Bush has tall order for biotech: End hunger, cure disease, protect America

WASHINGTON - President George W. Bush said Monday he expected the
biotechnology industry to cure diseases, end global hunger and protect
America from biological attack. And he'd like the industry to lobby
Congress, too.

Speaking at the 10th annual meeting of the Biotechnology Industry
Organization, or BIO, Bush told more than 5,000 scientists, civic and
business leaders, "I need your help."

The president asked them to speak out on three initiatives:

Project Bioshield, his plan to spend $6 billion over 10 years on
biodefense. The money would speed research, production and availability
of vaccines and treatments for smallpox, anthrax, botulin toxin, Ebola
and other diseases which could be used in terror attacks.

A Medicare reform package that would give retirees prescription drug
coverage and access to private health insurance. And tort reform
proposals, to change the way medical liability and class-action suits are
handled.

The United States' case against the European Union regarding
commercialization of genetically modified, or GM, crops. The United
States filed a dispute last month with the World Trade Organization,
saying the EU's five-year freeze on accepting new GM foods is an
unacceptable barrier to American imports.

Each of the initiatives could help the industry with funding, access to
markets and the ability to innovate, Bush said. And that's just what many
of the biotech leaders wanted to hear.

"He said all the right things," said Richard C.D. Fleming, president of
the St. Louis Regional Chamber & Growth Association.

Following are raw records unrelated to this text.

(** * The task store and conversation log of [packages/core/src/core/mongo-db.ts]

    A shallow embedding of the class [MongoDb]: its documents, the part of
    the MongoDB driver it calls, and each of its public methods, followed
    by the properties of the scheduler and conversation-log specification.

    Conventions of the embedding.
    - A [Date] is its time value, milliseconds since the epoch, as a [Z].
      JavaScript's Invalid Date and non-integer numbers are not represented.
    - Every reading of the clock ([new Date()], [Date.now()]) is an explicit
      argument of the method that performs it, in the order of the source.
    - A collection is the list of its documents in natural (insertion)
      order.  The tasks collection ([collectionName], by default
      ["scheduled_tasks"]) and ["orchestrators"] are distinct collections.
    - Methods are computations in a state-and-exception monad over the
      [MongoDb] object together with the database it talks to.  The server
      is taken to be reachable: transport failures are not represented, and
      [close] is not part of the embedding. *)

From Stdlib Require Import ZArith NArith List String Bool Lia.
From Stdlib Require Import Sorted Permutation.
Import ListNotations.
Local Open Scope string_scope.
Local Open Scope Z_scope.

Set Implicit Arguments.

(* ================================================================== *)
(** * Documents (mongo-db.ts, lines 4-30) *)

Definition ObjectId := N.
Definition Date := Z.

(** The time values of a JavaScript [Date]: [new Date(v)] is a date with
    time value [v] exactly when [v] lies within 8.64e15 milliseconds of
    the epoch, and Invalid Date otherwise. *)
Definition valid_time (v : Z) : Prop :=
  -8640000000000000 <= v <= 8640000000000000.

(** [taskData : Record<string, any>] and [data : unknown] are never
    inspected by the class: they are carried as an opaque serialised value. *)
Definition Payload := string.

Inductive TaskStatus := Pending | Running | Completed | Failed.

Inductive HandlerRole := Input | Output | Action.

Record ScheduledTask := mkScheduledTask {
  task_id : option ObjectId;
  task_userId : string;
  handlerName : string;
  taskData : Payload;
  nextRunAt : Date;
  intervalMs : option Z;
  status : TaskStatus;
  task_createdAt : Date;
  task_updatedAt : Date
}.

Record OrchestratorMessage := mkOrchestratorMessage {
  role : HandlerRole;
  name : string;
  data : Payload;
  timestamp : Date
}.

Record OrchestratorChat := mkOrchestratorChat {
  chat_id : option ObjectId;
  chat_userId : string;
  chat_createdAt : Date;
  chat_updatedAt : Date;
  messages : list OrchestratorMessage
}.

Definition status_eqb (a b : TaskStatus) : bool :=
  match a, b with
  | Pending, Pending | Running, Running
  | Completed, Completed | Failed, Failed => true
  | _, _ => false
  end.

(* ================================================================== *)
(** * The driver: collections, cursors and update operators *)

Module Mongo.
Section Collection.
Variable D : Type.

(** [find(filter)]: the matching documents, in natural order. *)
Definition find (filter : D -> bool) (docs : list D) : list D :=
  List.filter filter docs.

(** [findOne(filter)]: the first matching document, or [null]. *)
Definition findOne (filter : D -> bool) (docs : list D) : option D :=
  List.find filter docs.

(** [updateOne(filter, update)]: the update is applied to the first
    matching document only; without a match nothing changes. *)
Fixpoint updateOne (filter : D -> bool) (update : D -> D) (docs : list D)
  : list D :=
  match docs with
  | [] => []
  | d :: rest =>
      if filter d then update d :: rest
      else d :: updateOne filter update rest
  end.

(** [insertOne(doc)]: the document goes last in natural order. *)
Definition insertOne (doc : D) (docs : list D) : list D := docs ++ [doc].

(** [deleteMany({})]. *)
Definition deleteMany_all (docs : list D) : list D := [].

(** [cursor.sort({ field: direction })], on a field holding a date.
    Direction [1] is ascending, any other direction ([-1]) descending.
    Documents with equal keys keep their relative order. *)
Definition before (key : D -> Z) (direction : Z) (a b : D) : bool :=
  if direction =? 1 then key a <=? key b else key b <=? key a.

Definition in_order (key : D -> Z) (direction : Z) (a b : D) : Prop :=
  before key direction a b = true.

Fixpoint place (key : D -> Z) (direction : Z) (d : D) (sorted : list D)
  : list D :=
  match sorted with
  | [] => [d]
  | e :: rest =>
      if before key direction d e then d :: sorted
      else e :: place key direction d rest
  end.

Definition sort (key : D -> Z) (direction : Z) (docs : list D) : list D :=
  fold_right (place key direction) [] docs.

(** [cursor.limit(n)]: a limit of [0] means no limit, and a negative
    limit is the limit of its absolute value (returned in one batch). *)
Definition limit (n : Z) (docs : list D) : list D :=
  if n =? 0 then docs else firstn (Z.abs_nat n) docs.

(** [cursor.toArray()]. *)
Definition toArray (docs : list D) : list D := docs.
End Collection.

(** An index is named by its key pattern, for instance [{ nextRunAt: 1 }].
    [createIndex] on a pattern that is already indexed changes nothing. *)
Definition IndexSpec := (string * Z)%type.

Definition index_eqb (a b : IndexSpec) : bool :=
  (fst a =? fst b)%string && (snd a =? snd b).

Definition createIndex (ix : IndexSpec) (indexes : list IndexSpec)
  : list IndexSpec :=
  if existsb (index_eqb ix) indexes then indexes else indexes ++ [ix].

(** The [MongoClient]: whether its topology is connected, how many
    listeners are registered on its ["connect"] event, and how many
    times a connection has been established so far. *)
Record MongoClient := mkMongoClient {
  topology_connected : bool;
  connect_listeners : nat;
  connections_opened : nat
}.

(** [client.connect()] on a connected client returns at once; the driver
    applies the same step before an operation on a client that was never
    connected. *)
Definition client_connect (c : MongoClient) : MongoClient :=
  if topology_connected c then c
  else {| topology_connected := true;
          connect_listeners := connect_listeners c;
          connections_opened := S (connections_opened c) |}.

Definition listenerCount_connect (c : MongoClient) : nat :=
  connect_listeners c.
End Mongo.

(** The database [dbName] as the class uses it. *)
Record Database := mkDatabase {
  scheduled_tasks : list ScheduledTask;
  task_indexes : list Mongo.IndexSpec;
  orchestrators : list OrchestratorChat;
  orchestrator_indexes : list Mongo.IndexSpec
}.

(* ================================================================== *)
(** * The [MongoDb] object (lines 32-48) *)

(** [collection] and [orchestratorCollection] record whether the handle
    has been assigned ([connect]) or is still [undefined].
    [next_ObjectId] is the driver's generator of fresh identifiers. *)
Record MongoDb := mkMongoDb {
  client : Mongo.MongoClient;
  collection : bool;
  orchestratorCollection : bool;
  next_ObjectId : ObjectId;
  database : Database
}.

(** [new MongoDb(uri)] in front of a database [d]. *)
Definition constructor (d : Database) (fresh : ObjectId) : MongoDb :=
  {| client := {| Mongo.topology_connected := false;
                  Mongo.connect_listeners := 0;
                  Mongo.connections_opened := 0 |};
     collection := false;
     orchestratorCollection := false;
     next_ObjectId := fresh;
     database := d |}.

(* ================================================================== *)
(** * Computations *)

Inductive Error :=
| TypeError                  (* a method called on an undefined handle *)
| CollectionNotInitialized.  (* "Database collection is not initialized" *)

Inductive Result (A : Type) :=
| Ok (a : A)
| Throw (e : Error).
Arguments Ok {A} a.
Arguments Throw {A} e.

Definition M (A : Type) : Type := MongoDb -> Result (A * MongoDb).

Definition ret {A} (a : A) : M A := fun s => Ok (a, s).

Definition bind {A B} (m : M A) (k : A -> M B) : M B :=
  fun s => match m s with
           | Ok (a, s') => k a s'
           | Throw e => Throw e
           end.

Definition throw {A} (e : Error) : M A := fun _ => Throw e.

Notation "x <- m ;; k" := (bind m (fun x => k))
  (at level 61, m at next level, right associativity).
Notation "m ;;; k" := (bind m (fun _ => k))
  (at level 61, right associativity).

(** The object after a computation; one that throws leaves it as it
    was. *)
Definition after {A} (m : M A) (s : MongoDb) : MongoDb :=
  match m s with
  | Ok (_, s') => s'
  | Throw _ => s
  end.

(** Value returned by a computation. *)
Definition eval {A} (m : M A) (s : MongoDb) : option A :=
  match m s with Ok (a, _) => Some a | Throw _ => None end.

(** ** Primitive steps *)

Definition set_client (c : Mongo.MongoClient) : M unit :=
  fun s => Ok (tt, {| client := c;
                      collection := collection s;
                      orchestratorCollection := orchestratorCollection s;
                      next_ObjectId := next_ObjectId s;
                      database := database s |}).

Definition set_database (d : Database) : M unit :=
  fun s => Ok (tt, {| client := client s;
                      collection := collection s;
                      orchestratorCollection := orchestratorCollection s;
                      next_ObjectId := next_ObjectId s;
                      database := d |}).

Definition assign_collection : M unit :=
  fun s => Ok (tt, {| client := client s;
                      collection := true;
                      orchestratorCollection := orchestratorCollection s;
                      next_ObjectId := next_ObjectId s;
                      database := database s |}).

Definition assign_orchestratorCollection : M unit :=
  fun s => Ok (tt, {| client := client s;
                      collection := collection s;
                      orchestratorCollection := true;
                      next_ObjectId := next_ObjectId s;
                      database := database s |}).

(** A fresh [ObjectId] for a document inserted without [_id]. *)
Definition new_ObjectId : M ObjectId :=
  fun s => Ok (next_ObjectId s,
               {| client := client s;
                  collection := collection s;
                  orchestratorCollection := orchestratorCollection s;
                  next_ObjectId := N.succ (next_ObjectId s);
                  database := database s |}).

(** [this.client.connect()]. *)
Definition this_client_connect : M unit :=
  fun s => set_client (Mongo.client_connect (client s)) s.

(** Dereferencing [this.collection] / [this.orchestratorCollection]:
    a [TypeError] while the handle is [undefined]. *)
Definition this_collection : M unit :=
  fun s => if collection s then Ok (tt, s) else Throw TypeError.

Definition this_orchestratorCollection : M unit :=
  fun s => if orchestratorCollection s then Ok (tt, s) else Throw TypeError.

(** Operations on the two collections; each one is sent over the
    client's connection, which the driver opens when needed. *)
Definition tasks_read {A} (f : list ScheduledTask -> A) : M A :=
  this_client_connect ;;;
  fun s => Ok (f (scheduled_tasks (database s)), s).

St. Louis, along with about a dozen other cities and states represented
at BIO 2003, is pegging its economic future on a biotech industry. The
area hopes to become known as the BioBelt, a hub of agriculture and life
sciences. To make that happen, it will need a steady stream of federal
research dollars, and public-private partnerships.

More than a half-dozen speakers from St. Louis dot the BIO 2003 agenda
this week, talking about the industry's potential. Several
representatives of Monsanto Co., the agrochemical and biotech giant based
in Creve Coeur, are promoting their products' abilities to improve the
lot of farmers around the globe.

The sentiment was echoed both by speakers from developing African
countries, who want greater access to biotech seeds and genetic traits
for crops, and by Bush.

While they did not mention Monsanto by name, the company is the clear
industry leader in GM crops. Its herbicide- and insect-resistant seeds
cover the bulk of U.S. corn, cotton, soybean and canola acres, and their
use is spreading around the globe.

"Yet the great advantages of biotechnology have yet to reach developing
countries in Africa" and other parts of the world, Bush said. Some
African nations have refused to plant GM crops, because they fear losing
access to lucrative European markets, where they are banned.

A few countries even have turned down U.S. food aid grown from GM seed.
Because of the same concerns, others are turning away from developing
indigenous GM crops, which could resist local pests or withstand drought.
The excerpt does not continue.